> [Description of the task] Show each line of the entries below in which the word "implicits" appears.

> [Dataset]
(** [t_cachedTid], 0 before the first call in a thread; [gettid] is what the
    system call returns. *)
Definition cacheTid (gettid t_cachedTid : Z) : Z :=
  if t_cachedTid =? 0 then gettid else t_cachedTid.

(** The thread id and the updated cache. *)
Definition tid (gettid t_cachedTid : Z) : Z * Z :=
  let t := if t_cachedTid =? 0 then cacheTid gettid t_cachedTid else t_cachedTid in
  (t, t).

End CurrentThread.

Module EventLoop.

Definition kPollTimeMs : Z := 10000.

(** [eventfd] returned [evfd]; a failure is [LOG_FATAL]. *)
Definition createEventfd (evfd : Z) : outcome Z :=
  if evfd <? 0 then Err Aborted else mret evfd.

Section EventLoop.
(** Functors, poller, eventfd, callback names of channels. *)
Context {F P E C : Type} `{Channel.POLLER P, EVENTFD E}.

Record EventLoop := mkEventLoop {
  looping_ : bool;
  quit_ : bool;
  callingPendingFunctors_ : bool;
  threadId_ : Z;
  pollReturnTime_ : Z;
  poller_ : P;
  wakeupFd_ : E;                         (** the kernel object of the descriptor *)
  wakeupChannel_ : Channel.Channel C;
  activeChannels_ : list Z;
  pendingFunctors_ : list F
}.

Definition set_flags (lo q c : bool) (l : EventLoop) : EventLoop :=
  mkEventLoop lo q c (threadId_ l) (pollReturnTime_ l) (poller_ l) (wakeupFd_ l)
    (wakeupChannel_ l) (activeChannels_ l) (pendingFunctors_ l).

Definition set_calling (c : bool) (l : EventLoop) : EventLoop :=
  set_flags (looping_ l) (quit_ l) c l.

Definition set_poller (p : P) (l : EventLoop) : EventLoop :=
  mkEventLoop (looping_ l) (quit_ l) (callingPendingFunctors_ l) (threadId_ l)
    (pollReturnTime_ l) p (wakeupFd_ l) (wakeupChannel_ l) (activeChannels_ l)
    (pendingFunctors_ l).

Definition set_wakeupFd (e : E) (l : EventLoop) : EventLoop :=
  mkEventLoop (looping_ l) (quit_ l) (callingPendingFunctors_ l) (threadId_ l)
    (pollReturnTime_ l) (poller_ l) e (wakeupChannel_ l) (activeChannels_ l)
    (pendingFunctors_ l).

Definition set_wakeupChannel (c : Channel.Channel C) (l : EventLoop) : EventLoop :=
  mkEventLoop (looping_ l) (quit_ l) (callingPendingFunctors_ l) (threadId_ l)
    (pollReturnTime_ l) (poller_ l) (wakeupFd_ l) c (activeChannels_ l)
    (pendingFunctors_ l).

Definition set_active (t : Z) (act : list Z) (l : EventLoop) : EventLoop :=
  mkEventLoop (looping_ l) (quit_ l) (callingPendingFunctors_ l) (threadId_ l)
    t (poller_ l) (wakeupFd_ l) (wakeupChannel_ l) act (pendingFunctors_ l).

Definition set_pending (fs : list F) (l : EventLoop) : EventLoop :=
  mkEventLoop (looping_ l) (quit_ l) (callingPendingFunctors_ l) (threadId_ l)
    (pollReturnTime_ l) (poller_ l) (wakeupFd_ l) (wakeupChannel_ l)
    (activeChannels_ l) fs.

(** ** Construction and destruction

    [t_loopInThisThread] is the loop that already exists in the thread; [self]
    is the address of the wakeup channel, [cb] its bound read callback. A
    null poller is dereferenced by the first [enableReading]. *)
Definition new_EventLoop (tid : Z) (poller : option P) (evfd : Z) (e : E) (self : Z) (cb : C)
    (t_loopInThisThread : option Z) : outcome EventLoop :=
  p ← deref NullDeref poller;
  fd ← createEventfd evfd;
  check (bool_decide (t_loopInThisThread = None)) Aborted;;
  '(c, p') ← Channel.enableReading self
               (Channel.setReadCallback cb (Channel.new_Channel tid fd)) p;
  mret (mkEventLoop false false false tid 0 p' e c [] []).

Definition delete_EventLoop (self : Z) (l : EventLoop) : outcome EventLoop :=
  '(c1, p1) ← Channel.disableAll self (wakeupChannel_ l) (poller_ l);
  '(c2, p2) ← Channel.remove self c1 p1;
  mret (set_wakeupChannel c2 (set_poller p2 l)).

(** ** Thread identity, wakeup and the pending queue *)

Definition pollReturnTime (l : EventLoop) : Z := pollReturnTime_ l.

Definition isInLoopThread (tid : Z) (l : EventLoop) : bool := threadId_ l =? tid.

(** The write of [one]; a short count is only logged. *)
Definition wakeup (l : EventLoop) : EventLoop :=
  set_wakeupFd (snd (efd_write 1 (wakeupFd_ l))) l.

(** The wakeup channel's read callback. *)
Definition handleRead (l : EventLoop) : EventLoop :=
  set_wakeupFd (snd (efd_read (wakeupFd_ l))) l.

(** [quit] called on thread [tid]. *)
Definition quit (tid : Z) (l : EventLoop) : EventLoop :=
  let l1 := set_flags (looping_ l) true (callingPendingFunctors_ l) l in
  if isInLoopThread tid l1 then wakeup l1 else l1.

(** The two parts of [queueInLoop]: the locked [emplace_back], and the
    conditional wakeup. *)
Definition enqueue (cb : F) (l : EventLoop) : EventLoop :=
  set_pending (pendingFunctors_ l ++ [cb]) l.

Definition wakeup_after_enqueue (tid : Z) (l : EventLoop) : EventLoop :=
  if negb (isInLoopThread tid l) || callingPendingFunctors_ l then wakeup l else l.

Definition queueInLoop (tid : Z) (cb : F) (l : EventLoop) : EventLoop :=
  wakeup_after_enqueue tid (enqueue cb l).

(** [functors.swap(pendingFunctors_)] under the lock. *)
Definition swap_pending (l : EventLoop) : list F * EventLoop :=
  (pendingFunctors_ l, set_pending [] l).

(** The forwarding members. *)
Definition updateChannel (self : Z) (c : Channel.Channel C) (l : EventLoop)
    : outcome (Channel.Channel C * EventLoop) :=
  '(c', p') ← Channel.updateChannel self c (poller_ l); mret (c', set_poller p' l).
Definition removeChannel (self : Z) (c : Channel.Channel C) (l : EventLoop)
    : outcome (Channel.Channel C * EventLoop) :=
  '(c', p') ← Channel.removeChannel self c (poller_ l); mret (c', set_poller p' l).
Definition hasChannel (self : Z) (c : Channel.Channel C) (l : EventLoop) : bool :=
  Channel.hasChannel self c (poller_ l).

End EventLoop.
Arguments EventLoop : clear implicits.
(* ===== verification/TcpConnection.v ===== *)
(** * TcpConnection ([src/net/TcpConnection.h], [TcpConnection.cc])

    The operations of a connection on the state its loop thread works on: the
    connection with its channel and buffers, its event loop, the kernel's
    side of its socket, and the rest of the program [R], which only user code
    and the close callback touch.  User callbacks and the server's close
    callback are names of type [U] with a meaning [user]. *)

From S2P Require Import Prelude Buffer Channel Poller EventLoop Socket.

(** ** Bound functions *)

(** The callbacks the library itself installs in channels. *)
Inductive chan_cb :=
  | ConnRead | ConnWrite | ConnClose | ConnError   (** of a [TcpConnection] *)
  | AcceptRead                                     (** [Acceptor::handleRead] *)
  | WakeupRead.                                    (** [EventLoop::handleRead] *)

(** The functors queued in event loops.  The first group binds a
    [shared_ptr] to the connection (and a copy of the user's callback), the
    second the raw [this]. *)
Inductive functor (U : Type) :=
  | WriteComplete (cb : U) (conn : Z)
  | HighWaterMark (cb : U) (conn : Z) (len : Z)
  | ConnectEstablished (conn : Z)
  | ConnectDestroyed (conn : Z)
  | RemoveConnectionInLoop (conn : Z)
  | SendInLoopPtr (conn : Z) (data : Z) (len : Z)  (** raw [this], raw [data] *)
  | SendInLoopStr (conn : Z) (message : bytes)     (** raw [this], copied string *)
  | ShutdownInLoop (conn : Z)                      (** raw [this] *)
  | AcceptorListen.
Arguments WriteComplete {U} cb conn.
Arguments HighWaterMark {U} cb conn len.
Arguments ConnectEstablished {U} conn.
Arguments ConnectDestroyed {U} conn.
Arguments RemoveConnectionInLoop {U} conn.
Arguments SendInLoopPtr {U} conn data len.
Arguments SendInLoopStr {U} conn message.
Arguments ShutdownInLoop {U} conn.
Arguments AcceptorListen {U}.
Lemma destroyed_eff st a tid e : env_ok st a e -> state e = TcpConnection.kDisconnected ->
  post (fun e' => env_ok st a e' /\ state e' = TcpConnection.kDisconnected /\
      index e' = EPollPoller.kNew /\
      eff a (TcpServer.unfocus a e) (TcpServer.unfocus a e') (TcpConnection.conn e)
        (TcpConnection.conn e'))
    (TcpConnection.connectDestroyed a (callbacks prog a tid) e).
Proof.
  intros (G & L & Cb0) Hs. unfold TcpConnection.connectDestroyed. unfold state in Hs.
  rewrite Hs. simpl. unfold TcpConnection.on_channel. pose proof (reg_fd_free _ _ _ G) as Fr.
  destruct (Channel.remove a (TcpConnection.channel_ (TcpConnection.conn e))
              (EventLoop.poller_ (TcpConnection.loop e))) as [[ch p]|x] eqn:X; ostep.
  2: { destruct (EPollPoller.removeChannel_ok a (chan e) (EventLoop.poller_ (TcpConnection.loop e)))
         as (p' & Y & _). unfold Channel.remove in X. simpl in X. unfold chan in Y. congruence. }
  destruct G as [I Fd].
  pose proof (EPollPoller.removeChannel_inv_step _ _ a (chan e) ch p I (lookup_insert_eq _ _ _) Fr X)
    as [I' ->]. rewrite insert_insert_eq in I'.
  split_and!; try done.
  - split; [by split|]. split; [|done]. split; [|done]. simpl. unfold state. simpl. by rewrite Hs.
  - apply local_eff with (nf := []); try done.
    + split_and!; [done|simpl; by rewrite Hs|done].
    + by rewrite app_nil_r.
Qed.

(** *** From the world to a connection and back *)

Lemma focus_ok w a c : Inv static w -> conns w !! a = Some c ->
  exists e, TcpServer.focus a w = Ret e /\ TcpConnection.conn e = c /\ TcpServer.unfocus a e = w /\
    loops w !! TcpConnection.loop_ c = Some (TcpConnection.loop e) /\
    reg (store static w (TcpConnection.loop_ c)) a e.
Proof.
  intros I Hc. destruct (i_conn _ _ I _ _ Hc) as ((l & Hl) & (s & Hs) & _).
  unfold TcpServer.focus. rewrite Hc. ostep. rewrite Hl. ostep. rewrite Hs. ostep.
  eexists. split; [done|]. simpl. split_and!; [done| |done|].
  - unfold TcpServer.unfocus. simpl. rewrite !insert_id by done. by destruct w.
  - destruct (i_distinct _ _ I) as [D1 D2]. unfold reg, chan. simpl.
    destruct (D2 a c (TcpConnection.loop_ c) Hc ltac:(eauto)) as [Ds Df].
    assert (store static w (TcpConnection.loop_ c) !! a = Some (TcpConnection.channel_ c)) as Hst.
    { rewrite store_lookup, Ds, Hc. by rewrite decide_True. }
    split; [rewrite insert_id by done; by apply (i_poller _ _ I)|].
    intros s' ch. rewrite store_lookup. destruct (static _ !! s') as [ch'|] eqn:E1.
    + intros [= <-] _. by apply (Df s').
    + destruct (conns w !! s') as [c'|] eqn:E2; [|done]. case_decide; [|done].
      intros [= <-] Hne Hf. by apply Hne, (D1 _ _ _ _ E2 Hc).
Qed.
(* ===== verification/Session.v ===== *)
(** * Sessions: what a connection of a running server does, as a function of
      what happens to it

    The composition of [Lifecycle] - any number of loops, accepts, events,
    functors and releases in any order - is refined by a sequential machine
    per connection.  Its state is a [session]: the input not yet retrieved,
    the output submitted, and the connection's state; it moves on an
    [occurrence]: the connection comes up, bytes arrive, it goes down, or the
    user is notified.  The user's callbacks are a parameter. *)

From S2P Require Import Prelude Buffer Channel Poller EventLoop Socket TcpConnection Threads TcpServer Lifecycle.

(** Everything the peer sends on the connection, from the first byte not yet
    read. *)
Class SOCKET_INPUT (S : Type) `{SOCKET S} := {
  sk_unread : S -> bytes
}.

(** A read takes what it returns from the front; nothing else takes any. *)
Class SOCKET_INPUT_LAWS (S : Type) `{SOCKET_INPUT S} := {
  sk_unread_done : forall l s d s', sk_readv l s = (Buffer.Done d, s') ->
    sk_unread s = d ++ sk_unread s';
  sk_unread_failed : forall l s e s', sk_readv l s = (Buffer.Failed e, s') ->
    sk_unread s' = sk_unread s;
  sk_unread_write : forall d s r s', sk_write d s = (r, s') -> sk_unread s' = sk_unread s;
  sk_unread_shutdown : forall s r s', sk_shutdown s = (r, s') -> sk_unread s' = sk_unread s
}.

Module Session.
Import Lifecycle.

(** ** The abstract machine *)

Section Spec.
Context {V : Type} (prog : V -> TcpConnection.event -> bytes -> Z * list action).
(** The connection and message callbacks; calling one that is not set throws. *)
Context (vc vm : option V).

Record session := mkSession {
  phase : TcpConnection.StateE;
  input : bytes;
  output : bytes
}.

Definition set_phase p s := mkSession p (input s) (output s).
Definition set_input i s := mkSession (phase s) i (output s).
Definition add_output d s := mkSession (phase s) (input s) (output s ++ d).

(** Only a connected session sends or starts to close. *)
Definition act (s : session) (x : action) : session :=
  match phase s, x with
  | TcpConnection.kConnected, Send d => add_output d s
  | TcpConnection.kConnected, Shutdown => set_phase TcpConnection.kDisconnecting s
  | _, _ => s
  end.

Definition call (v : V) (ev : TcpConnection.event) (s : session) : session :=
  let '(n, acts) := prog v ev (input s) in
  foldl act (set_input (drop (Z.to_nat n) (input s)) s) acts.

Definition call_opt (o : option V) ev s := match o with Some v => call v ev s | None => s end.

Inductive occurrence :=
  | Up
  | Received (t : Z) (d : bytes)
  | Down
  | Notified (v : V) (ev : TcpConnection.event).

Definition occur (s : session) (o : occurrence) : session :=
  match o with
  | Up => call_opt vc TcpConnection.OnConnection (set_phase TcpConnection.kConnected s)
  | Received t d => call_opt vm (TcpConnection.OnMessage t) (set_input (input s ++ d) s)
  | Down => call_opt vc TcpConnection.OnConnection (set_phase TcpConnection.kDisconnected s)
  | Notified v ev => call v ev s
  end.

Definition session_of (tr : list occurrence) : session :=
  foldl occur (mkSession TcpConnection.kConnecting [] []) tr.

Definition data (o : occurrence) : bytes := match o with Received _ d => d | _ => [] end.
Definition received (tr : list occurrence) : bytes := concat (data <$> tr).

(** *** The order of the callbacks

    First up; then messages and notifications; then down, after which only
    notifications still queued arrive.  When [strict] is not asked for, the
    socket may be read and closed after it has been closed. *)

Inductive stage := Before | Open | Closed.

Definition next (strict : bool) (g : option stage) (o : occurrence) : option stage :=
  match g, o with
  | Some Before, Up => Some Open
  | Some Open, (Received _ _ | Notified _ _) => Some Open
  | Some Open, Down => Some Closed
  | Some Closed, Notified _ _ => Some Closed
  | Some Closed, (Received _ _ | Down) => if strict then None else Some Closed
  | _, _ => None
  end.

Definition stage_of (strict : bool) (tr : list occurrence) : option stage :=
  foldl (next strict) (Some Before) tr.

Definition stage_at (p : TcpConnection.StateE) : stage :=
  match p with
  | TcpConnection.kConnecting => Before
  | TcpConnection.kConnected | TcpConnection.kDisconnecting => Open
  | TcpConnection.kDisconnected => Closed
  end.

(** *** Lemmas *)

Lemma session_snoc tr o : session_of (tr ++ [o]) = occur (session_of tr) o.
Proof. unfold session_of. by rewrite foldl_snoc. Qed.

Lemma received_snoc tr o : received (tr ++ [o]) = received tr ++ data o.
Proof. unfold received. rewrite fmap_app, concat_app. simpl. by rewrite app_nil_r. Qed.

Lemma stage_snoc strict tr o : stage_of strict (tr ++ [o]) = next strict (stage_of strict tr) o.
Proof. unfold stage_of. by rewrite foldl_snoc. Qed.

Lemma stage_weaken strict tr g : stage_of strict tr = Some g -> stage_of false tr = Some g.
Proof.
  revert g. induction tr as [|o tr IH] using rev_ind; intros g; [done|]. rewrite !stage_snoc.
  destruct (stage_of strict tr) as [g'|]; [|by destruct o]. rewrite (IH g') by done.
  by destruct g', o, strict.
Qed.

(** Up once, then messages and notifications, then down at most once, then
    notifications. *)
Definition live (o : occurrence) : Prop :=
  match o with Received _ _ | Notified _ _ => True | _ => False end.
Definition late (o : occurrence) : Prop := match o with Notified _ _ => True | _ => False end.

Definition ordered (tr : list occurrence) : Prop :=
  tr = [] \/ exists mid, Forall live mid /\
    (tr = Up :: mid \/ exists post, Forall late post /\ tr = Up :: mid ++ Down :: post).

Lemma stage_ordered tr : is_Some (stage_of true tr) -> ordered tr.
Proof.
  assert (forall g, stage_of true tr = Some g -> match g with
    | Before => tr = []
    | Open => exists mid, Forall live mid /\ tr = Up :: mid
    | Closed => exists mid post, Forall live mid /\ Forall late post /\ tr = Up :: mid ++ Down :: post
    end) as X; [|intros [[] E]; specialize (X _ E); unfold ordered; naive_solver].
  induction tr as [|o tr IH] using rev_ind; intros g; [by intros [= <-]|]. rewrite stage_snoc.
  destruct (stage_of true tr) as [[]|]; simpl; [..|by destruct o]; specialize (IH _ eq_refl); simpl in IH.
  - subst tr. destruct o; try done. intros [= <-]. by exists [].
  - destruct IH as (mid & Hm & ->). destruct o; try done; intros [= <-].
    + exists (mid ++ [Received t d]). split; [apply Forall_app_2; [done|by repeat constructor]|done].
    + exists mid, []. by split_and!.
    + exists (mid ++ [Notified v ev]). split; [apply Forall_app_2; [done|by repeat constructor]|done].
  - destruct IH as (mid & post & Hm & Hp & ->). destruct o; try done. intros [= <-].
    exists mid, (post ++ [Notified v ev]). split_and!; [done|apply Forall_app_2; [done|by repeat constructor]|].
    simpl. by rewrite <- app_assoc.
Qed.

Lemma act_output s x : exists d, output (act s x) = output s ++ d.
Proof.
  unfold act. destruct (phase s), x; simpl; first [by eexists|exists []; by rewrite app_nil_r].
Qed.

Lemma acts_output acts : forall s, exists d, output (foldl act s acts) = output s ++ d.
Proof.
  induction acts as [|x acts IH]; intros s; simpl; [exists []; by rewrite app_nil_r|].
  destruct (IH (act s x)) as [d1 ->], (act_output s x) as [d2 ->]. exists (d2 ++ d1).
  by rewrite app_assoc.
Qed.

Lemma act_input s x : input (act s x) = input s.
Proof. unfold act. by destruct (phase s), x. Qed.

(** Callbacks do not reopen or establish a session. *)
Lemma act_stage s x : stage_at (phase (act s x)) = stage_at (phase s).
Proof. unfold act. destruct (phase s) eqn:Es, x; simpl; by rewrite ?Es. Qed.

Lemma acts_stage acts : forall s, stage_at (phase (foldl act s acts)) = stage_at (phase s).
Proof.
  induction acts as [|x acts IH]; intros s; simpl; [done|]. by rewrite IH, act_stage.
Qed.

Lemma call_stage v ev s : stage_at (phase (call v ev s)) = stage_at (phase s).
Proof. unfold call. destruct (prog v ev (input s)) as [n acts]. by rewrite acts_stage. Qed.

End Spec.
Arguments occurrence : clear implicits.

(** ** One connection *)

Section Connection.
Context {V Cb K E S : Type} `{EPOLL_LAWS K, EVENTFD E, SOCKET_LAWS S, !SOCKET_INPUT S,
  !SOCKET_INPUT_LAWS S}.

Abbreviation poller := (EPollPoller.EPollPoller K).
Abbreviation cb := (TcpServer.conn_cb V).
Abbreviation Conn := (TcpConnection.TcpConnection cb).
Abbreviation World := (TcpServer.World V Cb poller E S).
Abbreviation env := (TcpConnection.Env cb poller E S World).
Abbreviation channel := (Channel.Channel chan_cb).
Implicit Types (e : env) (c : Conn).

(** *** What sending, shutting down and writing leave alone *)

Definition user_callbacks c :=
  (TcpConnection.connectionCallback_ c, TcpConnection.messageCallback_ c,
   TcpConnection.closeCallback_ c).

(** The channel is bound to the connection's members. *)
Definition wiring (ch : channel) :=
  (Channel.readCallback_ ch, Channel.writeCallback_ ch, Channel.closeCallback_ ch,
   Channel.errorCallback_ ch, Channel.revents_ ch).

(** It is in the kernel's interest set, for reading at least. *)
Definition armed (ch : channel) : Prop :=
  Channel.isReading ch = true /\ Channel.index_ ch = EPollPoller.kAdded.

> [Task output]
Arguments EventLoop : clear implicits.
Arguments occurrence : clear implicits.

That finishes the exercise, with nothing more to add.